## What you will do
Write out only the opening lines of the entries, through the line with "unfold settleResource. by rewrite Er.".

[Stored records]
[Start of section]

Lemma prepared_imageStep w s a' c image :
  calm w → provisionable sp w →
  prepared w (setPhase (setPhase (defaulted (si_worker w)) "CreatingOSVolume") "PreparingDiscoveryImage") s a' c image →
  imageStep w a' c image ∧ st_Phase (oa_Status a') = "PreparingDiscoveryImage".
Proof.
  intros Hc Hp [P1 P2 P3 P4 P5 P6 P7]. apply withoutImage_eq in P2 as (E1 & E2 & E3 & E4 & E5). simpl in *.
  assert (rs_State (settleResource image) = "active" ∧
          (rs_State (settleResource image) = "active" → rs_SizeBytes image = stringSize (sp_Body sp))) as [Hact Hsz].
  { unfold imageActive in P7. destruct (si_image w) as [r|] eqn:Ei.
    - destruct (rs_State r == "active") eqn:Er; gobool.
      + injection P7 as <-. destruct (pv_stored _ _ Hp r Ei) as (c0 & _ & _ & _ & [Hq|[_ Hz]]); [congruence|].
        unfold settleResource. by rewrite Er.
      + destruct P7 as [Hst ->]. unfold settleResource. by rewrite Hst.
    - destruct P7 as [Hst ->]. unfold settleResource. by rewrite Hst. }
  split; [|by rewrite E1]. split; try done.
  - rewrite E2. apply (ca_scope _ Hc).
  - rewrite E3. apply (ca_pending _ Hc).
  - intros r [= <-]. exists c. rewrite settle_state. simpl. split_and!; auto.
Qed.

Section volumes.
Context (w : site) (Hc : calm w).
Context (Hport : (st_PortID (oa_Status (si_worker w)) == "") || (st_MACAddress (oa_Status (si_worker w)) == "") = false).

Abbreviation worker := (defaulted (si_worker w)).
Abbreviation osPhase := (setPhase worker "CreatingOSVolume").

Lemma provision_volumes : provision apiReader client worker = createVolumes apiReader client worker.
Proof. rewrite (provision_calm w Hc). cbv zeta. by rewrite Hport. Qed.

Lemma image_unchanged :
  (st_ImageCacheName (oa_Status (si_worker w)) = "" ∧ st_ImageID (oa_Status (si_worker w)) = "") ∨
  imageInOrder (oa_Status (si_worker w)) (si_cache w).
Proof. apply (pv_image _ _ (ca_ok _ Hc)). Qed.

Lemma stored_unchanged : storedInOrder (settleResource <$> si_image w) (si_cache w).
Proof. rewrite (settled_image w (ca_ok _ Hc)). exact (pv_stored _ _ (ca_ok _ Hc)). Qed.

Lemma active_unchanged :
  match settleResource <$> si_image w with Some r => rs_State r == "active" | None => false end = imageActive w.
Proof. by rewrite (settled_image w (ca_ok _ Hc)). Qed.

Lemma absent_id k : In k resourceKinds → si_resources w !! k = None → resourceID k (oa_Status (si_worker w)) = "".
Proof. intros Hk Hn. pose proof (calm_recorded w Hc k Hk) as Hr. by rewrite Hn in Hr. Qed.

Lemma advance_osVolume : si_resources w !! OSVolume = None → advanced w (provisionRound w).
Proof.
  intros Hn. destruct (run_ensure_new w osPhase OSVolume osVolume_kind eq_refl Hn) as (s1 & a1 & b & Hr & Hm & Hcore);
    [by apply absent_id; [apply osVolume_kind|]|apply (ca_pending _ Hc)|].
  eapply (advance_created w OSVolume); [done|apply osVolume_kind|done|done| |exact Hm|exact Hcore|..]; try done.
  - rewrite provision_volumes. unfold createVolumes. rewrite (run_bindSt _ _ _ _ _ _ _ Hr).
    rewrite resourceFailed_ok by (right; by left). reflexivity.
  - apply (ca_scope _ Hc).
  - exact image_unchanged.
  - exact (pv_cache _ _ (ca_ok _ Hc)).
  - exact stored_unchanged.
  - exact active_unchanged.
Qed.

Context (volume : Resource) (Hvolume : si_resources w !! OSVolume = Some volume).

Lemma volumes_recorded :
  run w (createVolumes apiReader client worker) =
  run w (if negb (rs_Bootable volume) then
           let! r := call (OpenStack (OSSetBootable client (rs_ID volume) (oaUID osPhase))) in Return (osPhase, r)
         else
           let* (a, ready) := prepareDiscoveryImage apiReader client (setPhase osPhase "PreparingDiscoveryImage") in
           if negb ready then Return (a, Ok tt) else createDiscoveryVolume apiReader client a).
Proof.
  destruct (calm_usable w OSVolume volume Hc osVolume_kind Hvolume) as [Hu Hid].
  pose proof Hu as (_ & _ & _ & _ & Hst & _). unfold createVolumes.
  rewrite (run_bindSt _ _ _ _ _ _ _ (run_ensure_recorded w osPhase OSVolume volume osVolume_kind Hvolume Hu eq_refl Hid)).
  rewrite resourceFailed_ok, Hst by auto. done.
Qed.

Lemma advance_bootable : rs_Bootable volume = false → advanced w (provisionRound w).
Proof.
  intros Hb. set (res := alter (λ r, r <| rs_Bootable := true |>) OSVolume (si_resources w)).
  assert (∀ k, res !! k = if decide (k = OSVolume) then Some (volume <| rs_Bootable := true |>) else si_resources w !! k) as Hres.
  { intros k. unfold res. destruct (decide (k = OSVolume)) as [->|]; [|by rewrite lookup_alter_ne].
    by rewrite lookup_alter_eq, Hvolume. }
  eapply (advance w (oa_Status (si_worker w)) osPhase res (si_cache w) (si_image w)); [done| |done|].
  { rewrite provision_volumes, volumes_recorded, Hb. cbn [negb bind call runState siteAnswer siteOS fst snd].
    by destruct w as [[] ? ? ?]. }
  intros s Hs. apply core_eq in Hs as (F1 & F2 & F3 & F4 & F5 & F6 & F7 & F8 & F9). simpl in F1, F2, F3, F5, F6, F7, F8, F9.
  assert (recorded (si_worker w) s res) as Hrec.
  { intros k Hk. rewrite F4, Hres. pose proof (calm_recorded w Hc k Hk) as Hr.
    destruct (decide (k = OSVolume)) as [->|]; [|exact Hr]. rewrite Hvolume in Hr. destruct Hr as [Hu Hid]. split; [|exact Hid].
    rewrite settle_bootable. exact Hu. }
  split_and!; try done.
  - rewrite F2. apply (ca_scope _ Hc).
  - by rewrite F1.
  - rewrite F3. apply (ca_pending _ Hc).
  - rewrite Hres, decide_False by done. rewrite (recorded_absent _ _ _ Server (calm_recorded w Hc) server_kind (ca_server _ Hc)).
    by intros [? ?].
  - unfold imageInOrder. rewrite F6, F7, F8, F9. exact image_unchanged.
  - exact (pv_cache _ _ (ca_ok _ Hc)).
  - exact stored_unchanged.
  - rewrite steps_post, steps_site, before_post, before_site, active_unchanged. unfold countSteps.
    rewrite !Hres, !F4, F2, F3, F5, Hvolume, Hb. rewrite decide_True, decide_False by done.
    change (resourceID ?k (oa_Status osPhase)) with (resourceID k (oa_Status (si_worker w))). simpl. lia.
Qed.

(** The image is prepared; when it is active, the rest of the pass continues with the
    discovery volume. *)
Context (Hboot : rs_Bootable volume = true).

Lemma volumes_prepared :
  ∃ s a c image, imageStep w a c image ∧
    rs_State (settleResource image) = "active" ∧ st_Phase (oa_Status a) = "PreparingDiscoveryImage" ∧
    let w1 := mkSite (updStatus (si_worker w) s) (si_resources w) (Some c) (Some image) in
    run w (provision apiReader client worker) =
      if imageActive w then run w1 (createDiscoveryVolume apiReader client a) else (w1, (a, Ok tt)).
Proof.
  destruct (run_prepare w (setPhase osPhase "PreparingDiscoveryImage")) as (s & a & c & image & Hr & Hpp);
    [exact (pv_cache _ _ (ca_ok _ Hc))|exact image_unchanged|exact (pv_stored _ _ (ca_ok _ Hc))|done|apply siteCacheName_nonempty|].
  destruct (prepared_imageStep w s a c image Hc (ca_ok _ Hc) Hpp) as [Hi Hph].
  exists s, a, c, image. split; [done|]. split; [apply Hi|]. split; [done|]. cbv zeta.
  rewrite provision_volumes, volumes_recorded, Hboot. cbn [negb]. rewrite (run_bindSt _ _ _ _ _ _ _ Hr).
  by destruct (imageActive w).
Qed.

Lemma advance_image : imageActive w = false → advanced w (provisionRound w).
Proof.
  intros Hact. destruct volumes_prepared as (s0 & a & c & image & Hi & Hst & Hph & Hrun). cbv zeta in Hrun. rewrite Hact in Hrun.
  eapply (advance w); [done|exact Hrun|apply Hi|].
  intros s Hs. apply core_eq in Hs as (F1 & F2 & F3 & F4 & F5 & F6 & F7 & F8 & F9).
  destruct Hi as [_ I2 I3 I4 I5 I6 I7 I8 I9].
  assert (recorded (si_worker w) s (si_resources w)) as Hrec.
  { apply (recorded_same _ (oa_Status (si_worker w))); [by apply calm_recorded|]. intros k. by rewrite F4. }
  split_and!; try done; try congruence.
  - by rewrite F1, Hph.
  - rewrite (recorded_absent _ _ _ Server (calm_recorded w Hc) server_kind (ca_server _ Hc)). by intros [? ?].
  - right. unfold imageInOrder in *. by rewrite F6, F7, F8, F9.
  - rewrite steps_post, steps_site, before_post, before_site, Hact. unfold countSteps. simpl.
    rewrite Hst, !F4, !I4, F2, F3, F5, I2, I3, I5, (ca_scope _ Hc), (ca_pending _ Hc). simpl. lia.
Qed.

Context (Hact : imageActive w = true).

[End of section]

## Output for this exercise
Lemma prepared_imageStep w s a' c image :
  calm w → provisionable sp w →
  prepared w (setPhase (setPhase (defaulted (si_worker w)) "CreatingOSVolume") "PreparingDiscoveryImage") s a' c image →
  imageStep w a' c image ∧ st_Phase (oa_Status a') = "PreparingDiscoveryImage".
Proof.
  intros Hc Hp [P1 P2 P3 P4 P5 P6 P7]. apply withoutImage_eq in P2 as (E1 & E2 & E3 & E4 & E5). simpl in *.
  assert (rs_State (settleResource image) = "active" ∧
          (rs_State (settleResource image) = "active" → rs_SizeBytes image = stringSize (sp_Body sp))) as [Hact Hsz].
  { unfold imageActive in P7. destruct (si_image w) as [r|] eqn:Ei.
    - destruct (rs_State r == "active") eqn:Er; gobool.
      + injection P7 as <-. destruct (pv_stored _ _ Hp r Ei) as (c0 & _ & _ & _ & [Hq|[_ Hz]]); [congruence|].
        unfold settleResource. by rewrite Er.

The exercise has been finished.